"From Parallel Processing to Consensus to Sharded Storage – Building the Complete Distributed Computing Stack."
This repository contains implementations of all four Labs from MIT's 6.824: Distributed Systems course. Each lab progressively deepens understanding of building fault-tolerant, parallel, and replicated systems using the Go programming language.
| Lab | Topic | Description |
|---|---|---|
| Lab 1 | MapReduce | Distributed parallel data processing framework |
| Lab 2 | Raft | Consensus algorithm for replicated state machines |
| Lab 3 | KV-Raft | Fault-tolerant key/value service using Raft |
| Lab 4 | Sharded KV | Sharded, fault-tolerant key/value storage system |
Goal: Build a simplified distributed MapReduce system that runs user-defined map and reduce tasks in parallel.
- Implemented Master–Worker coordination via Go RPC, handling dynamic task allocation and worker crashes.
- Supported fault recovery by re-assigning tasks after timeout detection.
- Generated intermediate files using JSON encoding for deterministic reduce-phase aggregation.
- Achieved 100% pass rate on the parallelism, crash recovery, and correctness tests.
- Designing distributed task scheduling under failure conditions.
- Managing concurrency with Go goroutines and synchronization primitives.
- Applying atomic file operations (
os.Rename) to ensure crash-safe writes. - Gaining deep insight into the MapReduce paper through practical re-implementation.

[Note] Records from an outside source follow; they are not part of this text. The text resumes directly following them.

(** * Verification of the video-generation orchestrator

    A shallow embedding of
    [video_generation/{utils,exceptions,models,config,generator}.py]:
    the URI rewrite, the file names, the exception classes, the response
    models, the settings read from the environment, the image upload, the
    submission, the poll loop, the streaming download with its retry
    decorator, the single-job orchestrator, the batch fan-out and the
    synchronous wrapper.

    Conventions.
    - A Python [str] is a [string] (a sequence of code points below 256).
    - Parsed JSON bodies are values of [json]; a JSON number is its exact
      rational value.
    - [time.time()] readings and [st_size / (1024 * 1024)] are exact
      rationals; the poll interval is an IEEE binary64 value ([float]), as
      [INITIAL_POLL_INTERVAL], [POLL_BACKOFF_MULTIPLIER] and
      [MAX_POLL_INTERVAL] are Python floats.
    - Exceptions are the instances of Python's [Exception] that the package
      and its collaborators (httpx, pydantic, the built-ins) raise; this is
      the class named by every [except Exception] handler of the package.
    - The outside world is explicit: the file system is a finite map from
      paths to contents, the network is an oracle that tells how the n-th
      request behaves, [os.environ] is a finite map from names to values.
    - [str(n)] of an integer is its decimal numeral ([pretty]). *)

From Stdlib Require Import ZArith QArith Floats String Ascii List Lia Permutation.
From stdpp Require Import base strings list gmap pretty.

#[local] Set Warnings "-inexact-float".

Local Open Scope string_scope.

(** ** Python string primitives used by the package *)

Module PyStr.

(** [s.startswith(p)] *)
Definition startswith (s p : string) : bool := String.prefix p s.

(** [s[n:]] *)
Fixpoint drop (n : nat) (s : string) : string :=
  match n, s with
  | O, _ => s
  | S _, EmptyString => EmptyString
  | S n', String _ s' => drop n' s'
  end.

(** [s[:n]] *)
Fixpoint take (n : nat) (s : string) : string :=
  match n, s with
  | O, _ => EmptyString
  | S _, EmptyString => EmptyString
  | S n', String c s' => String c (take n' s')
  end.

(** [s.endswith(p)] *)
Definition endswith (s p : string) : bool :=
  (String.length p <=? String.length s)%nat
  && String.eqb (drop (String.length s - String.length p) s) p.

(** [s.find(sub)], counted from position [i]; [None] is Python's [-1]. *)
Fixpoint find_from (sub s : string) (i : nat) : option nat :=
  if String.prefix sub s then Some i
  else match s with
       | EmptyString => None
       | String _ s' => find_from sub s' (S i)
       end.

Definition find (s sub : string) : option nat := find_from sub s 0.

(** [sub in s] *)
Definition contains (s sub : string) : bool :=
  match find s sub with Some _ => true | None => false end.

(** [s.replace("", new)]: [new] before every character and at the end. *)
Fixpoint interleave (new s : string) : string :=
  match s with
  | EmptyString => new
  | String c s' => new +:+ String c (interleave new s')
  end.

(** The left-to-right scan of [s.replace(old, new)] for a non-empty [old]:
    [skip] counts the characters of a matched occurrence that remain to be
    dropped; every non-overlapping occurrence is replaced. *)
Fixpoint replace_scan (old new s : string) (skip : nat) : string :=
  match s with
  | EmptyString => EmptyString
  | String c s' =>
      match skip with
      | S k => replace_scan old new s' k
      | O =>
          if String.prefix old s
          then new +:+ replace_scan old new s' (String.length old - 1)
          else String c (replace_scan old new s' 0)
      end
  end.

(** [s.replace(old, new)] *)
Definition replace (s old new : string) : string :=
  match old with
  | EmptyString => interleave new s
  | String _ _ => replace_scan old new s 0
  end.

(** [str.isspace] on one character (code points below 256). *)
Definition isspace (c : ascii) : bool :=
  let n := nat_of_ascii c in
  ((9 <=? n) && (n <=? 13) || (28 <=? n) && (n <=? 32)
   || (n =? 133) || (n =? 160))%nat.

Fixpoint lstrip (s : string) : string :=
  match s with
  | EmptyString => EmptyString
  | String c s' => if isspace c then lstrip s' else s
  end.

(** [s.strip()] *)
Definition strip (s : string) : string :=
  String.rev (lstrip (String.rev (lstrip s))).

End PyStr.

(** ** [utils.py] *)

Module Utils.
Import PyStr.

Definition GOOGLE_HOST : string := "https://generativelanguage.googleapis.com/".
(** * APP_BE_MENTANA: the user entity, the repository port and the use cases

    A shallow embedding of the domain layer of the service
    (src/domain/src/entities/user.py, src/domain/src/repositories/user_repository.py,
    src/domain/src/use_cases/*.py), of the part of src/factories/user_factory.py
    that builds entities, and of the DynamoDB adapter as far as the use cases
    observe it.

    Python values are modelled as follows.
    - [str] is [string], read as the UTF-8 bytes of the text.  The e-mail
      pattern names ASCII characters only and every byte of a non-ASCII
      character is at least 128, so the pattern accepts the bytes exactly
      when Python accepts the text.  [strip()] and [lower()], which only
      the factory calls, are given for ASCII white space and ASCII capitals.
    - [UUID] is the 128-bit integer of the identifier, an [N].
    - [datetime] (always built with [timezone.utc]) is the number of
      microseconds since the epoch, a [Z].
    - [await] on a port method, [uuid4()] and [datetime.now(timezone.utc)] are
      calls to the outside: a use case is a tree of such calls ([prog]) and
      is run against a world that answers them. *)

From Stdlib Require Import ZArith NArith Ascii String List Bool Lia.
From stdpp Require Import base option list strings gmap.

Local Open Scope Z_scope.

(** ** Strings *)

Module Str.

(** [all p s]: every character of [s] satisfies [p]. *)
Fixpoint all (p : ascii -> bool) (s : string) : bool :=
  match s with
  | EmptyString => true
  | String c s' => p c && all p s'
  end.

(** [bool(s)] of a Python string: false exactly for the empty one. *)
Definition truthy (s : string) : bool :=
  match s with EmptyString => false | String _ _ => true end.

Definition code (c : ascii) : N := N_of_ascii c.

Definition in_range (lo hi c : ascii) : bool :=
  ((code lo <=? code c) && (code c <=? code hi))%N.

(** ASCII white space as [str.strip()] and [str.isspace()] see it:
    tab, line feed, vertical tab, form feed, carriage return, the four
    separators 28..31 and the space. *)
Definition is_space (c : ascii) : bool :=
  ((9 <=? code c) && (code c <=? 13) || (28 <=? code c) && (code c <=? 32))%N.

Definition is_upper (c : ascii) : bool := in_range "A" "Z" c.

(** [str.lower()] on one character; bytes outside A..Z are kept. *)
Definition lower_char (c : ascii) : ascii :=
  if is_upper c then ascii_of_N (code c + 32) else c.

Fixpoint lower (s : string) : string :=
  match s with
  | EmptyString => EmptyString
  | String c s' => String (lower_char c) (lower s')
  end.

Fixpoint lstrip (s : string) : string :=
  match s with
  | EmptyString => EmptyString
  | String c s' => if is_space c then lstrip s' else s
  end.

(** Dropping trailing white space: a character is kept when it is not
    white space or when something is kept after it. *)
Fixpoint rstrip (s : string) : string :=
  match s with
  | EmptyString => EmptyString
  | String c s' =>
      match rstrip s' with
      | EmptyString => if is_space c then EmptyString else String c EmptyString
      | r => String c r
      end
  end.

(** [s.strip()], for ASCII white space. *)
Definition strip (s : string) : string := rstrip (lstrip s).

End Str.

(** ** Regular expressions, as far as the e-mail pattern needs them

    Python's [re] is a backtracking matcher; [re.match] tries the pattern at
    position 0 only and does not ask that the whole input be consumed. *)

Module Re.

(** A bracket expression: ranges and single characters. *)
Record cls := Cls { ranges : list (ascii * ascii); singles : list ascii }.

Definition cls_ok (k : cls) (c : ascii) : bool :=
  existsb (fun r => Str.in_range (fst r) (snd r) c) (ranges k)
  || existsb (fun x => Ascii.eqb x c) (singles k).

Inductive node :=
| Bol                          (* ^ *)
| Eol                          (* $ *)
| Chr (c : ascii)              (* a literal character, as in \. and @ *)
| Rep (min : nat) (k : cls).   (* [..]{min,}, greedy; + is {1,} *)

(** [$] without [re.MULTILINE]: the end of the string, or just before a
    line feed that is the last character. *)
Definition at_eol (s : string) : bool :=
  match s with
  | EmptyString => true
  | String c EmptyString => Ascii.eqb c "010"
  | _ => false
  end.

(** [rep k a n pos s]: take characters of class [a] greedily, at least
    [n] of them, then go on with [k]; on failure give one back and retry. *)
Fixpoint rep (k : nat -> string -> bool) (a : cls) (n : nat) (pos : nat) (s : string) : bool :=
  match s with
  | String c s' =>
      if cls_ok a c
      then rep k a (Nat.pred n) (S pos) s' || (Nat.eqb n 0 && k pos s)
      else Nat.eqb n 0 && k pos s
  | EmptyString => Nat.eqb n 0 && k pos s
  end.

Fixpoint match_at (p : list node) (pos : nat) (s : string) : bool :=
  match p with
  | [] => true
  | Bol :: p' => Nat.eqb pos 0 && match_at p' pos s
  | Eol :: p' => at_eol s && match_at p' pos s
  | Chr c :: p' =>
      match s with
      | String x s' => Ascii.eqb c x && match_at p' (S pos) s'
      | EmptyString => false
      end
  | Rep n a :: p' => rep (match_at p') a n pos s
  end.

(** [re.match(p, s) is not None]. *)
Definition matches (p : list node) (s : string) : bool := match_at p 0%nat s.

End Re.

(** ** Identifiers and time stamps *)

Definition UUID := N.
Definition datetime := Z.

Module Uuid.

Definition hex_digit (d : N) : ascii :=
  if (d <? 10)%N then ascii_of_N (48 + d) else ascii_of_N (87 + d).

(** The [k] low-order hexadecimal digits of [n], most significant first,
    in front of [acc]. *)
Fixpoint hex (k : nat) (n : N) (acc : string) : string :=
  match k with
  | O => acc
  | S k' => hex k' (n / 16)%N (String (hex_digit (n mod 16)%N) acc)
  end.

Goal: Implement the Raft consensus protocol to maintain replicated logs and ensure consistent state across unreliable networks.
- Built a leader election, log replication, and persistence mechanism across simulated servers.
- Implemented all three parts of the lab:
- 2A: Leader election and heartbeat mechanism.
- 2B: Log replication and follower consistency.
- 2C: State persistence and recovery after crash or reboot.
- Verified correctness with 100% passing scores on all test suites (2A, 2B, 2C).
- Optimized election timeouts and RPC scheduling for deterministic recovery and efficient consensus.
- Developed an in-depth understanding of distributed consensus and fault tolerance.
- Learned how to maintain replicated state machines that remain consistent under partial failure.
- Practiced lock management, concurrency control, and Go RPC message flow debugging.
- Experienced real-world reliability engineering: heartbeat intervals, election backoffs, and log compaction design trade-offs.
Goal: Build a linearizable, fault-tolerant key/value storage service using Raft for replication, providing strong consistency guarantees.
- Implemented a replicated state machine architecture with KVServers backed by Raft consensus.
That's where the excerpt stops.